Le reste à charge se finance, il ne se paie pas nécessairement au comptant : sur le cas type à Trélazé, le reste à charge d'un ménage très modeste ressort à 6 000 € après aide ANAH et prise en charge de l'accompagnement. Étalé sur quinze ans en éco-prêt à taux zéro, cela représente de l'ordre de 35 € par mois, à comparer aux 1 530 € d'économie annuelle attendue sur la facture d'énergie.
Pour rendre les montants comparables, la base de calcul est fixée à 115 m², en zone H2b : après un bouquet complet, la consommation recule d'environ 14 200 kWh par an, soit près de 1 530 € au tarif de référence. Côté financement, l'assiette est plafonnée à 40 000 € HT dès trois classes gagnées, l'aide ANAH s'échelonne de 4 000 € à 32 000 € selon le revenu fiscal de référence, et l'accompagnement obligatoire est pris en charge jusqu'à 2 000 €.
Le gain se calcule, il ne s'annonce pas : la rénovation d'un bâti antérieur à 1948 traite 35 à 55 % du besoin. Appliqué au cas de référence à Trélazé, en zone H2b, cela ramène 9 036 à 14 200 kWh par an, valorisés 971 € à 1 525 € au tarif conventionnel 2026.
Maisons ou logements collectifs, la réponse technique diffère : à Trélazé, la part de maisons atteint 60 % du parc (4 078 logements). Pour la rénovation d'un bâti antérieur à 1948, cela signifie que l'avis de l'architecte des Bâtiments de France en abords protégés conditionne la majorité des chantiers plutôt qu'une minorité de cas.
Fiscalité applicable : les travaux d'amélioration énergétique relèvent de la TVA à 5,5 % lorsqu'ils portent sur un logement achevé depuis plus de deux ans. Sur la rénovation d'un bâti antérieur à 1948 chiffré 24 765 € TTC à Trélazé, cela correspond à environ 1 291 € de taxe, contre le triple au taux normal.

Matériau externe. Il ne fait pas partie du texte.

(* ===== verification/Frame.v ===== *)
(** * Emitters that look at the cursor

    A translated instruction may read the cursor, remember it and patch bytes it has
    written itself.  This file has the operations the translators use for that, and
    the proof method: [Rel p m1 m2] relates the run of an emitter behind [p] bytes
    with its run in a buffer without them, so that an emitter related to itself for
    every [p] appends the same bytes wherever it starts and leaves the others alone;
    [Grows n m] bounds the number of bytes written.  Both are proved by the structure
    of the emitter ([solve_rel], [solve_grows]). *)
From S2P Require Import Prelude X86 Emit.
From Stdlib Require Import ZArith Lia Bool.
From stdpp Require Import base numbers list.
Open Scope Z_scope.
Open Scope c_scope.

(** ** Operations *)

(** [p[i] = v] *)
Definition poke (p : nat) (i v : Z) : emitter unit := fun b => (tt, write_at (p + Z.to_nat i) [u8 v] b).

(** [*(int32_t * )p = v], little endian. *)
Definition poke32 (p : nat) (v : Z) : emitter unit := fun b => (tt, write_at p (le_bytes 4 v) b).

(** Bytes copied to the cursor, as by [*(uint64_t * )p = v; p += 8]. *)
Definition emit_bytes (l : list Z) : emitter unit := fun b => (tt, b ++ l).

(** A loop over known values. *)
Fixpoint for_each (l : list Z) (f : Z -> emitter unit) : emitter unit :=
  match l with
  | [] => mret tt
  | x :: l => f x ;; for_each l f
  end.

(** ** Independence of the position *)

(** A result that is a position moves with the code. *)
Class Shift (A : Type) := shift : nat -> A -> A.
#[export] Instance shift_nat : Shift nat := Nat.add.
#[export] Instance shift_Z : Shift Z := fun _ x => x.
#[export] Instance shift_unit : Shift unit := fun _ x => x.

Definition Rel {A} `{Shift A} (p : nat) (m1 m2 : emitter A) : Prop :=
  forall pre b, length pre = p -> m1 (pre ++ b) = (shift p (m2 b).1, pre ++ (m2 b).2).

Lemma rel_appends {A} `{Shift A} (m : emitter A) : (forall p, Rel p m m) -> Appends m.
Proof.
  intros Hm b. specialize (Hm (length b) b [] eq_refl). rewrite app_nil_r in Hm.
  by rewrite Hm.
Qed.

Lemma rel_of_appends p (m : emitter unit) : Appends m -> Rel p m m.
Proof.
  intros Hm pre b _. pose proof (Hm (pre ++ b)) as H1. pose proof (Hm b) as H2.
  destruct (m (pre ++ b)) as [[] c1], (m b) as [[] c2]. cbn in *. subst.
  by rewrite app_assoc.
Qed.

Lemma rel_bind {A B} `{Shift A} `{Shift B} p (m1 m2 : emitter A) (f1 f2 : A -> emitter B) :
  Rel p m1 m2 -> (forall a, Rel p (f1 (shift p a)) (f2 a)) -> Rel p (m1 ≫= f1) (m2 ≫= f2).
Proof.
  intros Hm Hf pre b Hp. unfold mbind, emitter_bind. rewrite (Hm pre b Hp).
  destruct (m2 b) as [a c]. cbn. apply (Hf a pre c Hp).
Qed.

Lemma rel_ret {A} `{Shift A} p (a1 a2 : A) : a1 = shift p a2 -> Rel p (mret a1) (mret a2).
Proof. by intros -> pre b Hp. Qed.

Lemma rel_here p : Rel p here here.
Proof. intros pre b <-. unfold here. by rewrite length_app. Qed.

Lemma rel_byte p v1 v2 : v1 = v2 -> Rel p (emit_byte v1) (emit_byte v2).
Proof. intros ->. apply rel_of_appends, _. Qed.

Lemma rel_bytes p l1 l2 : l1 = l2 -> Rel p (emit_bytes l1) (emit_bytes l2).
Proof. intros -> pre b _. unfold emit_bytes. cbn. by rewrite app_assoc. Qed.

Lemma rel_if {A} `{Shift A} p (c1 c2 : bool) (m1 n1 m2 n2 : emitter A) :
  c1 = c2 -> Rel p m1 m2 -> Rel p n1 n2 -> Rel p (if c1 then m1 else n1) (if c2 then m2 else n2).
Proof. intros ->. by destruct c2. Qed.

Lemma write_at_shift pre i l b :
  write_at (length pre + i) l (pre ++ b) = pre ++ write_at i l b.
Proof. apply list_inserts_app_r. Qed.

Lemma rel_poke p q1 q2 i v1 v2 :
  q1 = (p + q2)%nat -> v1 = v2 -> Rel p (poke q1 i v1) (poke q2 i v2).
Proof.
  intros -> -> pre b <-. unfold poke. cbn [fst snd]. by rewrite <- write_at_shift, Nat.add_assoc.
Qed.

Lemma rel_poke32 p q1 q2 v1 v2 :
  q1 = (p + q2)%nat -> v1 = v2 -> Rel p (poke32 q1 v1) (poke32 q2 v2).
Proof. intros -> -> pre b <-. unfold poke32. cbn [fst snd]. by rewrite <- write_at_shift. Qed.

Lemma rel_patch_rel32 p q1 q2 c1 c2 :
  q1 = (p + q2)%nat -> c1 = (p + c2)%nat -> Rel p (patch_rel32 (Some q1) c1) (patch_rel32 (Some q2) c2).
Proof.
  intros -> -> pre b <-. unfold patch_rel32. cbn [fst snd]. rewrite <- write_at_shift.
  by replace (Z.of_nat (length pre + c2) - Z.of_nat (length pre + q2) - 4)
    with (Z.of_nat c2 - Z.of_nat q2 - 4) by lia.
Qed.

Lemma rel_for_each p l f1 f2 : (forall x, Rel p (f1 x) (f2 x)) -> Rel p (for_each l f1) (for_each l f2).
Proof.
  intros Hf. induction l as [|x l IH]; cbn [for_each].
  - by apply rel_ret.
  - apply rel_bind; [apply Hf | done].
Qed.

(** Distances between positions do not change. *)
Ltac same_value :=
  unfold shift, shift_nat, shift_Z, shift_unit;
  first [ reflexivity | lia | f_equal; same_value_args ]
with same_value_args := first [ reflexivity | lia | f_equal; same_value_args ].

(** The emitters known to append; extended by the files that have more of them. *)
Ltac known_appends m :=
  lazymatch m with
  | emit_imm32 ?v => constr:(appends_imm32 v)
  | emit_imm8 ?v => constr:(appends_imm8 v)
  | modrm ?a ?b ?c => constr:(appends_modrm a b c)
  | rex ?a ?b ?c ?d => constr:(appends_rex a b c d)
  | emit_modrm_disp ?a ?b ?c => constr:(appends_modrm_disp a b c)
  end.

Ltac rel_head m := match m with ?f _ => rel_head f | _ => m end.
Ltac rel_step :=
  intros; cbv beta zeta;
  lazymatch goal with
  | |- Rel _ (mbind _ _) (mbind _ _) => simple apply rel_bind
  | |- Rel _ (if _ then _ else _) (if _ then _ else _) => simple apply rel_if; [same_value| |]
  | |- Rel _ (mret _) (mret _) => simple apply rel_ret; same_value
  | |- Rel _ here here => simple apply rel_here
  | |- Rel _ (emit_byte _) (emit_byte _) => simple apply rel_byte; same_value
  | |- Rel _ (emit_bytes _) (emit_bytes _) => simple apply rel_bytes; same_value
  | |- Rel _ (poke _ _ _) (poke _ _ _) => simple apply rel_poke; same_value
  | |- Rel _ (poke32 _ _) (poke32 _ _) => simple apply rel_poke32; same_value
  | |- Rel _ (patch_rel32 _ _) (patch_rel32 _ _) => simple apply rel_patch_rel32; same_value
  | |- Rel _ (for_each _ _) (for_each _ _) => simple apply rel_for_each
  | |- Rel _ ?m _ => 
      first [ let H := known_appends m in exact (rel_of_appends _ m H) | let h := rel_head m in unfold h ]
  end.
Ltac solve_rel := repeat rel_step.

(** ** The number of bytes *)

Definition Grows {A} (n : nat) (m : emitter A) : Prop := forall b, (length (m b).2 <= length b + n)%nat.

Lemma grows_weaken {A} n n' (m : emitter A) : Grows n m -> (n <= n')%nat -> Grows n' m.
Proof. intros Hm Hn b. specialize (Hm b). lia. Qed.

Lemma grows_bind {A B} n k (m : emitter A) (f : A -> emitter B) :
  Grows n m -> (forall a, Grows k (f a)) -> Grows (n + k) (m ≫= f).
Proof.
  intros Hm Hf b. unfold mbind, emitter_bind. specialize (Hm b).
  destruct (m b) as [a c]. specialize (Hf a c). cbn in Hm. lia.
Qed.

Lemma grows_ret {A} (a : A) : Grows 0 (mret a).
Proof. intros b. cbn. lia. Qed.
Lemma grows_here : Grows 0 here.
Proof. intros b. cbn. lia. Qed.
Lemma grows_byte v : Grows 1 (emit_byte v).
Proof. intros b. cbn. rewrite length_app. cbn. lia. Qed.
Lemma grows_bytes l : Grows (length l) (emit_bytes l).
Proof. intros b. cbn. rewrite length_app. lia. Qed.
Lemma grows_poke p i v : Grows 0 (poke p i v).
Proof. intros b. cbn [snd poke]. rewrite length_write_at. lia. Qed.
Lemma grows_poke32 p v : Grows 0 (poke32 p v).
Proof. intros b. cbn [snd poke32]. rewrite length_write_at. lia. Qed.
Lemma grows_patch_rel32 p c : Grows 0 (patch_rel32 (Some p) c).
Proof. intros b. cbn [snd patch_rel32]. rewrite length_write_at. lia. Qed.
Lemma grows_if {A} n k (c : bool) (m1 m2 : emitter A) :
  Grows n m1 -> Grows k m2 -> Grows (n `max` k) (if c then m1 else m2).
Proof. intros. destruct c; eapply grows_weaken; eauto; lia. Qed.
Lemma grows_for_each n l f : (forall x, Grows n (f x)) -> Grows (length l * n) (for_each l f).
Proof.
  intros Hf. induction l as [|x l IH]; cbn [for_each length].
  - apply grows_ret.
  - by apply (grows_bind n (length l * n)).
Qed.
Lemma grows_imm32 v : Grows 4 (emit_imm32 v).
Proof. intros b. rewrite (appends_imm32 v b), code_imm32, length_app, length_le_bytes. lia. Qed.

Ltac grows_step :=
  intros; cbv beta zeta;
  lazymatch goal with
  | |- Grows _ (mbind _ _) => simple eapply grows_bind
  | |- Grows _ (if _ then _ else _) => simple eapply grows_if
  | |- Grows _ (mret _) => simple apply grows_ret
  | |- Grows _ here => simple apply grows_here
  | |- Grows _ (emit_byte _) => simple apply grows_byte
  | |- Grows _ (emit_imm32 _) => simple apply grows_imm32
  | |- Grows _ (emit_bytes _) => simple apply grows_bytes
  | |- Grows _ (poke _ _ _) => simple apply grows_poke
  | |- Grows _ (poke32 _ _) => simple apply grows_poke32
  | |- Grows _ (patch_rel32 _ _) => simple apply grows_patch_rel32
  | |- Grows _ (for_each _ _) => simple eapply grows_for_each
  | |- Grows _ ?m => let h := rel_head m in unfold h
  end.
Ltac solve_grows := intros; eapply grows_weaken; [repeat grows_step | vm_compute; lia].

(** ** The instructions an emitter writes *)

(** [Decodes m il]: behind whatever was there, [m] appends bytes that the processor reads
    as the instructions [il], whatever follows them. *)
Record Decodes (m : emitter unit) (il : list insn) : Prop := {
  dec_appends : Appends m;
  dec_code : forall rest il', disassemble rest = Some il' -> disassemble (code m ++ rest) = Some (il ++ il') }.

Lemma decodes_bind m k il il' : Decodes m il -> Decodes k il' -> Decodes (m ;; k) (il ++ il').
Proof.
  intros [A1 D1] [A2 D2]. split; [by apply appends_bind_const|].
  intros rest l Hl. rewrite code_bind_const by done. rewrite <- !app_assoc. by apply D1, D2.
Qed.

(** An instruction written by three emitters in a row. *)
Lemma decodes_three (a b c k : emitter unit) i il :
  Decodes (a ;; b ;; c) [i] -> Decodes k il -> Decodes (a ;; b ;; c ;; k) (i :: il).
Proof.
  intros H1 H2. destruct (decodes_bind _ _ _ _ H1 H2) as [A D].
  assert (E : forall x, (a ;; b ;; c ;; k) x = ((a ;; b ;; c) ;; k) x).
  { intros x. unfold mbind, emitter_bind. destruct (a x) as [u y]. by destruct (b y). }
  split.
  - intros x. rewrite E. rewrite A. unfold code. by rewrite E.
  - intros rest il' Hr. unfold code. rewrite E. by apply D.
Qed.

Lemma decodes_two (a b k : emitter unit) i il :
  Decodes (a ;; b) [i] -> Decodes k il -> Decodes (a ;; b ;; k) (i :: il).
Proof.
  intros H1 H2. destruct (decodes_bind _ _ _ _ H1 H2) as [A D].
  assert (E : forall x, (a ;; b ;; k) x = ((a ;; b) ;; k) x).
  { intros x. unfold mbind, emitter_bind. by destruct (a x). }
  split.
  - intros x. rewrite E, A. unfold code. by rewrite E.
  - intros rest il' Hr. unfold code. rewrite E. by apply D.
Qed.

Lemma decodes_ret : Decodes (mret tt) [].
Proof. split; [apply appends_ret | done]. Qed.

Lemma decodes_one m i :
  Appends m -> (forall rest, decode (code m ++ rest) = Some (i, rest)) -> Decodes m [i].
Proof.
  intros Ha Hd. split; [done|]. intros rest il' Hr. apply disassemble_cons; [apply Hd | | done].
  intros E. specialize (Hd []). by rewrite E in Hd.
Qed.

Lemma decodes_if (c : bool) m1 m2 il : (c = true -> Decodes m1 il) -> (c = false -> Decodes m2 il) ->
  Decodes (if c then m1 else m2) il.
Proof. destruct c; auto. Qed.

(** What the code of such an emitter does. *)
Lemma decodes_run m il st : Decodes m il -> run (code m) st = exec_all il st.
Proof.
  intros [_ D]. unfold run. specialize (D [] [] eq_refl). rewrite !app_nil_r in D. by rewrite D.
Qed.

Lemma decodes_alu op f d s :
  alu_emitter op = Some f -> Appends (f d s) -> 0 <= d < 16 -> 0 <= s < 16 ->
  Decodes (f d s) [AluRmR op W64 (Reg s) d].
Proof. intros. apply decodes_one; [done|]. intros rest. by apply decode_alu_r64_r64. Qed.

(** Closed code: the bytes are computed. *)
Ltac decodes_closed :=
  apply decodes_one;
  [ apply rel_appends; solve_rel
  | intros rest; match goal with |- ?l = _ => let v := eval vm_compute in l in transitivity v; [vm_compute; reflexivity|] end;
    reflexivity ].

Le palier de classes se calcule avant de signer : à Trélazé, l'assiette double presque entre le scénario à deux classes (30 000 € HT) et celui à trois (40 000 € HT). Sur un poste de 24 765 € comme le bâti ancien, cet écart justifie souvent d'ajouter un lot plutôt que de s'arrêter au minimum.
Périmètre de consultation conseillé pour la rénovation d'un bâti antérieur à 1948 : Maine-et-Loire. Les entreprises RGE y interviennent couramment à Trélazé, et l'écart de prix entre la première et la troisième offre dépasse fréquemment 20 % à prestation identique.
Une moyenne de 2.40 personne(s) par logement à Trélazé : ce chiffre paraît anodin, il commande pourtant le débit de ventilation, le volume d'eau chaude et donc la cohérence de la rénovation d'un bâti antérieur à 1948 avec le reste du bouquet.
Combien de logements concernés ? À Trélazé, 4 281 résidences principales dépendent d'une énergie fossile (63 % du parc). C'est dans ce sous-ensemble que la rénovation d'un bâti antérieur à 1948 produit les écarts de consommation les plus élevés avant et après travaux.